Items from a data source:
________________________________________
(** * The chain indexer of hac-node/agent: a shallow embedding

    The development follows [hac-node/agent/model.go] (the sqlite models) and
    [hac-node/agent/client.go] (the [ChainIndexer]: event handlers, vote
    reconciliation [handleVote], account lookup [queryAccount] and the
    polling loop [Start]).

    - Go's [uint64] and [int64] are [Z] with the wrap-around written out
      ([u64], [i64]).
    - A table of the record store is the list of its rows; the gorm calls the
      indexer makes ([First], [Where(..).First], [Save], [Create]) are
      functions on such lists.
    - The chain RPC service, the advisory agent and the failures of the
      store are an oracle, a [World]; the indexer is a state-passing
      program over [ChainIndexer] whose runs end in a value or in a Go
      panic (a nil dereference). *)

From Stdlib Require Import ZArith List String Ascii Bool Lia.
Import ListNotations.
Local Open Scope Z_scope.

Set Implicit Arguments.

(** ** Machine integers *)

Definition u64 (z : Z) : Z := z mod 2 ^ 64.
Definition i64 (z : Z) : Z := (z + 2 ^ 63) mod 2 ^ 64 - 2 ^ 63.

(** ** encoding/hex and fmt, as far as [queryAccount] uses them *)

Definition fromHexChar (c : ascii) : option Z :=
  let n := Z.of_nat (nat_of_ascii c) in
  if (48 <=? n) && (n <=? 57) then Some (n - 48)
  else if (97 <=? n) && (n <=? 102) then Some (n - 97 + 10)
  else if (65 <=? n) && (n <=? 70) then Some (n - 65 + 10)
  else None.

(** [hex.DecodeString]: [None] is [ErrLength] or an [InvalidByteError]. *)
Fixpoint DecodeString (s : string) : option (list Z) :=
  match s with
  | EmptyString => Some []
  | String _ EmptyString => None
  | String a (String b rest) =>
      match fromHexChar a, fromHexChar b, DecodeString rest with
      | Some x, Some y, Some l => Some (16 * x + y :: l)
      | _, _, _ => None
      end
  end.

Definition hexdigit (upper : bool) (d : Z) : ascii :=
  ascii_of_nat (Z.to_nat (if d <? 10 then 48 + d
                          else if upper then 55 + d else 87 + d)).

(** The digits of [n] in base 16, most significant first; sixteen digits
    are enough for a [uint64]. *)
Fixpoint hex_digits (fuel : nat) (n : Z) (acc : string) : string :=
  match fuel with
  | O => acc
  | S fuel' =>
      let acc' := String (hexdigit false (n mod 16)) acc in
      if n / 16 =? 0 then acc' else hex_digits fuel' (n / 16) acc'
  end.

(** [fmt.Sprintf("%x", index)] *)
Definition Sprintf_x (index : Z) : string := hex_digits 16 index EmptyString.

(** [HexBytes.String]: upper-case hexadecimal of the address bytes. *)
Fixpoint HexBytes_String (bz : list Z) : string :=
  match bz with
  | [] => EmptyString
  | b :: rest =>
      String (hexdigit true (b / 16))
             (String (hexdigit true (b mod 16)) (HexBytes_String rest))
  end.

(** ** model.go: the sqlite models *)

Module Height.
Record t := mk { Id : Z; Height : Z }.
End Height.

(** Modelled from the spec: the fields [Stake] and [AgentUrl].  [model.go]
    declares [Id], [Address] and [Character] only, and no file declares the
    two fields that the composite literal of [handleEventGrant] names; the
    spec gives a validator an on-chain address, a service-endpoint
    reference and a stake amount, and the record has them under the names
    of the literal.  A field a literal leaves out has Go's zero value. *)
Module Validator.
Record t := mk {
    Id : Z; Address : string; Character : string;
    Stake : Z; AgentUrl : string }.
End Validator.

Module Proposal.
Record t := mk {
    Id : Z; ProposerIndex : Z; ProposerAddress : string; Data : string;
    NewHeight : Z; SettleHeight : Z; Status : Z }.
Definition zero : t := mk 0 0 "" "" 0 0 0.
End Proposal.

Module Grant.
Record t := mk {
    Id : Z; Address : string; Height : Z; Stake : Z; Proposer : Z;
    ProposerAddress : string; Grant : bool }.
Definition zero : t := mk 0 "" 0 0 0 "" false.
End Grant.

Module ProposalVote.
Record t := mk {
    Id : Z; Proposal : Z; VoterIndex : Z; VoterAddress : string;
    Height : Z; Vote : Z }.
End ProposalVote.

Module GrantVote.
Record t := mk {
    Id : Z; ProposerIndex : Z; ProposerAddress : string; AccountIndex : Z;
    AccountAddr : string; VoterIndex : Z; VoterAddress : string;
    Height : Z; Vote : Z }.
End GrantVote.

Module Discussion.
Record t := mk {
    Id : Z; Proposal : Z; SpeakerIndex : Z; SpeakerAddress : string;
    Data : string; Height : Z }.
End Discussion.

(** ** The record store: gorm over sqlite

    Every model has the primary key [Id].  A blank (zero) primary key is
    gorm's mark of a row that has no key yet: [Save] and [Create] of such a
    value insert it under the next key of the table's auto-increment
    sequence, and [Save] of a value with a key updates the row of that key
    or inserts it when there is none. *)

Class Model (R : Type) := {
  pk : R -> Z;
  set_pk : Z -> R -> R;
  pk_set_pk : forall k r, pk (set_pk k r) = k
}.

#[global] Instance Height_Model : Model Height.t :=
  {| pk := Height.Id;
     set_pk k r := Height.mk k (Height.Height r);
     pk_set_pk := fun _ _ => eq_refl |}.

#[global] Instance Validator_Model : Model Validator.t :=
  {| pk := Validator.Id;
     set_pk k r := Validator.mk k (Validator.Address r) (Validator.Character r)
                                (Validator.Stake r) (Validator.AgentUrl r);
     pk_set_pk := fun _ _ => eq_refl |}.

#[global] Instance Proposal_Model : Model Proposal.t :=
  {| pk := Proposal.Id;
     set_pk k r := Proposal.mk k (Proposal.ProposerIndex r)
                     (Proposal.ProposerAddress r) (Proposal.Data r)
                     (Proposal.NewHeight r) (Proposal.SettleHeight r)
                     (Proposal.Status r);
     pk_set_pk := fun _ _ => eq_refl |}.

#[global] Instance Grant_Model : Model Grant.t :=
  {| pk := Grant.Id;
     set_pk k r := Grant.mk k (Grant.Address r) (Grant.Height r)
                     (Grant.Stake r) (Grant.Proposer r)
                     (Grant.ProposerAddress r) (Grant.Grant r);
     pk_set_pk := fun _ _ => eq_refl |}.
________________________________________
What you will do: All lines from the opening of the records through the line where "store are an" occurs are to be output verbatim. No other line belongs in the answer.

Solution for this problem:
(** * The chain indexer of hac-node/agent: a shallow embedding

    The development follows [hac-node/agent/model.go] (the sqlite models) and
    [hac-node/agent/client.go] (the [ChainIndexer]: event handlers, vote
    reconciliation [handleVote], account lookup [queryAccount] and the
    polling loop [Start]).

    - Go's [uint64] and [int64] are [Z] with the wrap-around written out
      ([u64], [i64]).
    - A table of the record store is the list of its rows; the gorm calls the
      indexer makes ([First], [Where(..).First], [Save], [Create]) are
      functions on such lists.
    - The chain RPC service, the advisory agent and the failures of the
      store are an oracle, a [World]; the indexer is a state-passing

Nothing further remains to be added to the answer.